Lejos de disminuir, este sentimiento de honda veneración y estima hacia Pío X fue acrecentándose, a medida que transcurría el tiempo, entre los miembros del Cuerpo Diplomático. Y esta sensación no se limitaba a los representantes católicos. Era igualmente compartida, y con gran intensidad, por lodos los demás. Hasta en aquellos momentos en que surgieran serias divergencias y conflictos entre la Santa Sede y sus Gobiernos, estu­vo siempre patente la consideración especial y la reverencia de los diplomáticos experimentaban personalmente por el Santo Padre. Les inspiraba, invariablemente, en toda ocasión gran confianza, y ellos, a a su vez, dieron constantes muestras de la que depositaban en su no fingida sinceridad y en la elevación y pureza de sus miras. Comprendían perfectamen­te que cuando actuaba con energía en nombre de la Iglesia, y aun cuando mostraba severidad en las medidas que adoptaba en defensa de sus derechos, lo hacía sin amargura y guiado tan sólo por la íntima convicción de su enorme responsabilidad.

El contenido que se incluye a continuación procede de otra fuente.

End PostService.

(** ** [app/services/user_service.py] *)

Module UserService.

(** *** Attributes of a [User] object *)

(** The [String]/[Text] columns. *)
Inductive string_column : Type :=
| Email | Username | HashedPassword | FullName
| Headline | Bio | ProfileImage | Location.

(** What a name denotes on a [User] object: the integer key, a string
    column, the [DateTime] column, or a relationship collection. *)
Inductive attribute : Type :=
| Aid
| Astring (c : string_column)
| Acreated_at
| Arelationship.

(** The mapped attributes of [class User], the backref [connected_to]
    included. *)
Definition User_attributes : list (string * attribute) :=
  [ ("id", Aid); ("email", Astring Email); ("username", Astring Username);
    ("hashed_password", Astring HashedPassword);
    ("full_name", Astring FullName); ("headline", Astring Headline);
    ("bio", Astring Bio); ("profile_image", Astring ProfileImage);
    ("location", Astring Location); ("created_at", Acreated_at);
    ("experiences", Arelationship); ("educations", Arelationship);
    ("posts", Arelationship); ("sent_messages", Arelationship);
    ("received_messages", Arelationship); ("sent_requests", Arelationship);
    ("received_requests", Arelationship); ("connections", Arelationship);
    ("connected_to", Arelationship) ].

Definition attribute_of (key : string) : option attribute :=
  option_map snd (find (fun kv => String.eqb (fst kv) key) User_attributes).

Esto se demostró de modo muy especial al tiempo de su muerte, y creo que, muy raras veces, el fallecimiento de un Pontífice produjo dolor tan verdadero e impresión tan pro­funda de pérdida personal entre los miembros del Cuerpo Diplomático como en aquella ocasión Pude observar a más de uno conmovido hasta las lágrimas, y recuerdo exactamen­te cómo un representante no católico, hablando del Santo Padre en la mañana siguiente a su muerte, al expresar su condolencia, salía diciendo que pensaba solicitar de su Go­bierno el traslado a otro puesto, ya que cualquiera que fuere el nuevo Pontífice elegido, Roma no volvería a ser para él la misma que había sido con Pío X.

Aquel mismo día, otro de los plenipotenciarios, refirién­dose a la situación agitada de Europa y al estallido de la gran guerra, exclamó en m presencia: "El último destello y espe­ranza de paz se ha extinguido con la desaparición de Pío X, ya no nos rodean si no tinieblas por todas partes." "Hemos tenido nuestros desacuerdos y momentos difíciles bajo el Pon­tífice fallecido —decía uno de los representantes no católi­cos—; pero siempre podía uno darse perfecta cuenta de los elevados propósitos de Su Santidad, de su apreciación de las dificultades de la otra parte y de la rectitud de sus intenciones."